The natural world is full of such mind-controlling parasites that subvert the behavior of hosts. The rabies virus makes its hosts more aggressive, the cordyceps fungus turns ants into zombies, and the Toxoplasma parasite sends rats scurrying toward the scent of cats. Even microbes like Entomophthora, which lack brains and bodies of their own, can commandeer the nervous systems of more complex animals.
Eisen thinks there are countless other examples that we have yet to discover. “Microbes are the most innovative part of life,” he says. “Logic tells us that any time there are interactions between microbes and animals, which is all the time, some microbes will have figured out ways of manipulating the behavior of their host to their advantage.”
Fascinating though these puppeteers are, they’ve traditionally been hard to study because they and their hosts are hard to rear in laboratories. For that reason, Eisen has spent years searching for parasitic microbes that manipulate the fruit fly Drosophila—a mainstay of lab research. If successful, he could use all the slickest tools of neuroscience and genetics to work out exactly how the parasite works its mojo.
But most leads fizzled out. Eisen’s team tried to see if the yeast the flies eat could influence their actions. Nope. They checked if the microbes in their guts had an effect. Nada. That, ironically, was why Elya started leaving plates of fruit out. She wanted to collect wild Drosophila to check if their gut microbes differed substantially from the lab-bred insects. But when she discovered the Entomophthora-riddled carcasses, it seemed that she had inadvertently found the puppeteer that Eisen had been searching for.
Entomophthora was discovered back in 1855, but scientists had almost always found it in houseflies—a group that diverged from fruit flies back in the Cretaceous period. Elya became the first researcher to successfully get the fungus to infect lab-reared Drosophila, which allowed her and her colleagues to study it in earnest.
They began sequencing the fungus’s RNA—the molecule that’s produced when its genes are switched on. To their surprise, they found that around 10 percent of these sequences matched a virus, which had been discovered just three years ago. A team of British researchers had found its RNA among wild Drosophila, which they had collected from the English village of Twyford. “I thought, that can’t be a coincidence,” says Eisen. “We’re working on a fungus that infects Drosophila and here’s a virus from Drosophila.”

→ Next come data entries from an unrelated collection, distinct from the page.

Section facts.
Context {O : Type}.
Variable ParseTime : gostring → option Z.
Variable clk : Clock O.
Variable rt : retryTransport O.
Variable req : Request O.
#[local] Abbreviation parent := (req_Context req).
Implicit Types (o : O) (l : attemptLoop) (w : O * attemptLoop).

Lemma emit_spec k status err el retrying reused o l :
  ∃ o', emit rt req k status err el retrying reused (o, l)
        = ((), hook_log rt {| ai_Method := Method req; ai_Host := Host req; ai_Attempt := k;
                 ai_Status := status; ai_Err := err; ai_Elapsed := el;
                 ai_Retrying := retrying; ai_Reused := reused |}, (o', l)).
Proof. unfold emit, hook_log. destruct (onAttempt rt); by eexists. Qed.

Lemma attemptContext_spec o l :
  ∃ d, attemptContext clk rt parent (o, l)
       = (length (ctxs l), [], (o, set_ctxs (ctxs l ++ [{| a_deadline := d; a_err := None |}]) l)).
Proof. unfold attemptContext. case_decide; by eexists. Qed.

Lemma drainPrev_spec o l :
  held l → ∃ l', drainPrev clk req (o, l) = ((), [], (o, l')) ∧ idle l' ∧ attempt l' = attempt l.
Proof.
  intros [Hr Hp]. unfold drainPrev, mbind, comp_bind, get. cbn.
  destruct (prev l) as [r|] eqn:Hprev.
  - destruct Hp as (b & c & Hb & Hc & Ho). unfold drainClose. rewrite Hb, Hc.
    eexists. split; [reflexivity|]. unfold idle, held. cbn. split_and!; try done.
    apply (owned_drain b), owned_close in Ho. by apply (λ f Hf, owned_cancel None c _ f Hf Ho).
  - exists l. unfold idle, held. by rewrite Hprev.
Qed.

Lemma classify_spec retryable r b c el reused o l :
  resp l = None → prev l = None → Body r = Raw b → owned (Some b) (Some c) l →
  ∃ res info o' l',
    classify ParseTime clk rt req retryable r c el reused (o, l) = (res, hook_log rt info, (o', l'))
    ∧ after_attempt res l' ∧ attempt l' = attempt l
    ∧ ai_Method info = Method req ∧ ai_Host info = Host req ∧ ai_Attempt info = attempt l
    ∧ (ai_Retrying info = true → retryable = true ∧ res ≠ None)
    ∧ ai_Err info = None
    ∧ ∀ e, res = Some e → ∃ d, e = Node (KStatus (ai_Status info) d) [].
Proof.
  intros Hr Hp Hb Ho. unfold classify, mbind, comp_bind, get, mret, comp_ret. cbn.
  destruct (retryable && _) eqn:Hret; [destruct (retryAfterDelay _ _ _ _ _) as [d []]|];
    match goal with
    | |- context [emit rt req ?k ?s ?e ?el ?x ?y ?w] =>
        destruct (emit_spec k s e el x y w.1 w.2) as [o' He]; cbn in He; rewrite He
    end; cbn; rewrite app_nil_r; eexists _, _, o', _; (split; [reflexivity|]); cbn;
    split_and!; try done.
  - apply andb_prop in Hret as [-> _]. unfold held; cbn. eauto 10.
  - intros r' [= <-]. eauto.
  - intros _. by apply andb_prop in Hret as [-> _].
  - intros e [= <-]. eauto.
  - exists (wrapBodyCancel r (Some c)), b, c. cbn. by rewrite Hb.
  - exists (wrapBodyCancel r (Some c)), b, c. cbn. by rewrite Hb.
Qed.
(** What the hook is told of an attempt that handed on [res]. *)
Definition info_ok (retryable : bool) (k : Z) (info : AttemptInfo) (res : option error) : Prop :=
  ai_Method info = Method req ∧ ai_Host info = Host req ∧ ai_Attempt info = k
  ∧ (ai_Retrying info = true → retryable = true ∧ res ≠ None)
  ∧ (ai_Status info = 0 ∧ ai_Err info = res ∧ res ≠ None
     ∨ ai_Err info = None
       ∧ ∀ e, res = Some e → ∃ d, e = Node (KStatus (ai_Status info) d) []).

Lemma send_request_spec retryable c rewound o l :
  resp l = None → prev l = None → prevCancel l = None → owned None (Some c) l →
  ∃ res info o' l',
    send_request ParseTime clk rt req retryable c rewound (o, l)
    = (res, ESend (attempt l) rewound :: hook_log rt info, (o', l'))
    ∧ after_attempt res l' ∧ attempt l' = attempt l ∧ info_ok retryable (attempt l) info res.
Proof.
  intros Hr Hp Hpc Ho. unfold send_request, roundtrip, mbind, comp_bind, get. cbn.
  destruct (base_RoundTrip _ _ _ _) as [[[err|status ra] reused] o1]; cbn.
  - match goal with
    | |- context [emit rt req ?k ?s ?e ?el ?x ?y ?w] =>
        destruct (emit_spec k s e el x y w.1 w.2) as [o' He]; cbn in He; rewrite He
    end; cbn. rewrite app_nil_r. eexists _, _, o', _. split; [reflexivity|].
    unfold after_attempt, held, info_ok; cbn. rewrite Hp; cbn. split_and!; try done.
    + by apply (λ f Hf, owned_cancel None c _ f Hf Ho).
    + by intros [-> _]%andb_prop.
    + by left.
  - match goal with
    | |- context [classify ParseTime clk rt req retryable ?r c ?el reused (?o, ?l')] =>
        destruct (classify_spec retryable r (length (bodies l)) c el reused o l')
          as (res & info & o' & l'' & -> & Hpost & Hk & ?); [done..| |]
    end.
    { by apply owned_alloc_body. }
    cbn in *. eexists res, info, o', l''. split; [reflexivity|].
    unfold info_ok. intuition auto.
Qed.

Lemma send_spec retryable o l :
  idle l →
  ∃ res o' l' t, send ParseTime clk rt req retryable (o, l) = (res, t, (o', l'))
    ∧ after_attempt res l' ∧ attempt l' = attempt l
    ∧ (∀ gate, gate = (if decide (1 < attempt l) then [EAllow true; ERecord true] else []) →
         attempt_log rt req retryable (attempt l) (gate ++ t) res).
Proof.
  intros [[Hr Hp] Hprev]. rewrite Hprev in Hp. destruct Hp as [Hpc Ho].
  unfold send, mbind, comp_bind, get. cbn.
  destruct (attemptContext_spec o l) as [d ->]. cbn.
  set (l1 := set_ctxs _ l). apply (owned_alloc_ctx _ _ d) in Ho. fold l1 in Ho.
  assert (∀ o rewound, ∃ res info o' l',
    send_request ParseTime clk rt req retryable (length (ctxs l)) rewound (o, l1)
    = (res, ESend (attempt l) rewound :: hook_log rt info, (o', l'))
    ∧ after_attempt res l' ∧ attempt l' = attempt l ∧ info_ok retryable (attempt l) info res) as Hsend.
  { intros o0 rw. exact (send_request_spec retryable _ rw o0 l1 Hr Hprev Hpc Ho). }
  assert (∀ gate rewound info res,
    info_ok retryable (attempt l) info res →
    rewound = bool_decide (1 < attempt l ∧ is_Some (GetBody req)) →
    gate = (if decide (1 < attempt l) then [EAllow true; ERecord true] else []) →
    attempt_log rt req retryable (attempt l)
      (gate ++ (if rewound then [EGetBody None] else []) ++ [ESend (attempt l) rewound] ++ hook_log rt info) res)
    as Hlog.
  { intros gate rewound info res (?&?&?&?&?) -> ->. by eapply log_sent. }
  destruct (GetBody req) as [gb|] eqn:Hgb.
  - case_decide as Hk.
    + unfold env_step. destruct (gb o) as [[e|] o1]; cbn.
      * eexists _, _, _, _. split; [reflexivity|]. unfold after_attempt, held. cbn. rewrite Hprev; cbn.
        split_and!; try done.
        -- by apply (λ f Hf, owned_cancel None _ _ f Hf Ho).
        -- intros gate ->. simpl. by constructor.
      * destruct (Hsend o1 true) as (res & info & o' & l' & -> & ? & ? & Hi). cbn.
        eexists _, _, _, _. split; [reflexivity|]. split_and!; [done..|].
        intros gate ->. refine (Hlog _ true _ _ Hi _ _); [|done].
        symmetry. apply bool_decide_eq_true. eauto.
    + destruct (Hsend o false) as (res & info & o' & l' & -> & ? & ? & Hi). cbn.
      eexists _, _, _, _. split; [reflexivity|]. split_and!; [done..|].
      intros gate ->. refine (Hlog _ false _ _ Hi _ _); [|done].
      symmetry. apply bool_decide_eq_false. lia.
  - destruct (Hsend o false) as (res & info & o' & l' & -> & ? & ? & Hi). cbn.
    eexists _, _, _, _. split; [reflexivity|]. split_and!; [done..|].
    intros gate ->. refine (Hlog _ false _ _ Hi _ _); [|done].
    symmetry. apply bool_decide_eq_false. by intros [_ []].
Qed.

At first, Eisen didn’t even believe that the Twyford virus was actually a virus at all. Many viruses can insert their genes into those of their hosts and stay there permanently; around 8 percent of the human genome consists of domesticated viruses like these. Similarly, Eisen suspected Twyford was a former virus that had become part of the fungus’s genome. And the fungus, with those viral genes in tow, had gotten into the flies that the British team captured. Cute story, he thought, and promptly forgot about it.